[Stored data entries]
"""
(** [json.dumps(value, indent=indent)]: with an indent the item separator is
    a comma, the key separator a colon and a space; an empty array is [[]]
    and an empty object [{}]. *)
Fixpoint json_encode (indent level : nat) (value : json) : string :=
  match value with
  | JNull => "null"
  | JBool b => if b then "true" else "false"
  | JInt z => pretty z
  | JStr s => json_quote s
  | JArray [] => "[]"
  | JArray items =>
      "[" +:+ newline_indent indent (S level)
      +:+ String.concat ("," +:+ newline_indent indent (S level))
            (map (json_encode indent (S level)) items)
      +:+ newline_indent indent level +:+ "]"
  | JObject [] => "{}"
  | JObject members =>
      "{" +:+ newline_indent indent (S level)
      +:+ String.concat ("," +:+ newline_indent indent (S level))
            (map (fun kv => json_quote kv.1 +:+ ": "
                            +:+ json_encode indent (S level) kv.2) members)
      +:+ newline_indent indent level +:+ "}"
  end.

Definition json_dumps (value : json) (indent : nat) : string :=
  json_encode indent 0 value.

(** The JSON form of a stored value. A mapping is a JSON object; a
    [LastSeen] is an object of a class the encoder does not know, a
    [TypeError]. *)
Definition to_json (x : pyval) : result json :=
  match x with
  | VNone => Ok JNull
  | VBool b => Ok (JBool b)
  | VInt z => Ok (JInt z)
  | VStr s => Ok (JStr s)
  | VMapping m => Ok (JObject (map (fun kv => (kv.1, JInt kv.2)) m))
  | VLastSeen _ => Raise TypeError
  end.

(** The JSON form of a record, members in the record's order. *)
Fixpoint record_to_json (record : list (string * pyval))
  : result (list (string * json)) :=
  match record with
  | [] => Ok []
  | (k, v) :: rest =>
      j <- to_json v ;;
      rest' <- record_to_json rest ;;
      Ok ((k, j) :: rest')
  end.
"""
▸ AIM OF THE TASK
Beginning with the line that contains "(map (json_encode indent", restate word for word each line through the last one in the data, and write nothing more.

▸ COMPLETED EXERCISE
            (map (json_encode indent (S level)) items)
      +:+ newline_indent indent level +:+ "]"
  | JObject [] => "{}"
  | JObject members =>
      "{" +:+ newline_indent indent (S level)
      +:+ String.concat ("," +:+ newline_indent indent (S level))
            (map (fun kv => json_quote kv.1 +:+ ": "
                            +:+ json_encode indent (S level) kv.2) members)
      +:+ newline_indent indent level +:+ "}"
  end.

Definition json_dumps (value : json) (indent : nat) : string :=
  json_encode indent 0 value.

(** The JSON form of a stored value. A mapping is a JSON object; a
    [LastSeen] is an object of a class the encoder does not know, a
    [TypeError]. *)
Definition to_json (x : pyval) : result json :=
  match x with
  | VNone => Ok JNull
  | VBool b => Ok (JBool b)
  | VInt z => Ok (JInt z)
  | VStr s => Ok (JStr s)
  | VMapping m => Ok (JObject (map (fun kv => (kv.1, JInt kv.2)) m))
  | VLastSeen _ => Raise TypeError
  end.

(** The JSON form of a record, members in the record's order. *)
Fixpoint record_to_json (record : list (string * pyval))
  : result (list (string * json)) :=
  match record with
  | [] => Ok []
  | (k, v) :: rest =>
      j <- to_json v ;;
      rest' <- record_to_json rest ;;
      Ok ((k, j) :: rest')
  end.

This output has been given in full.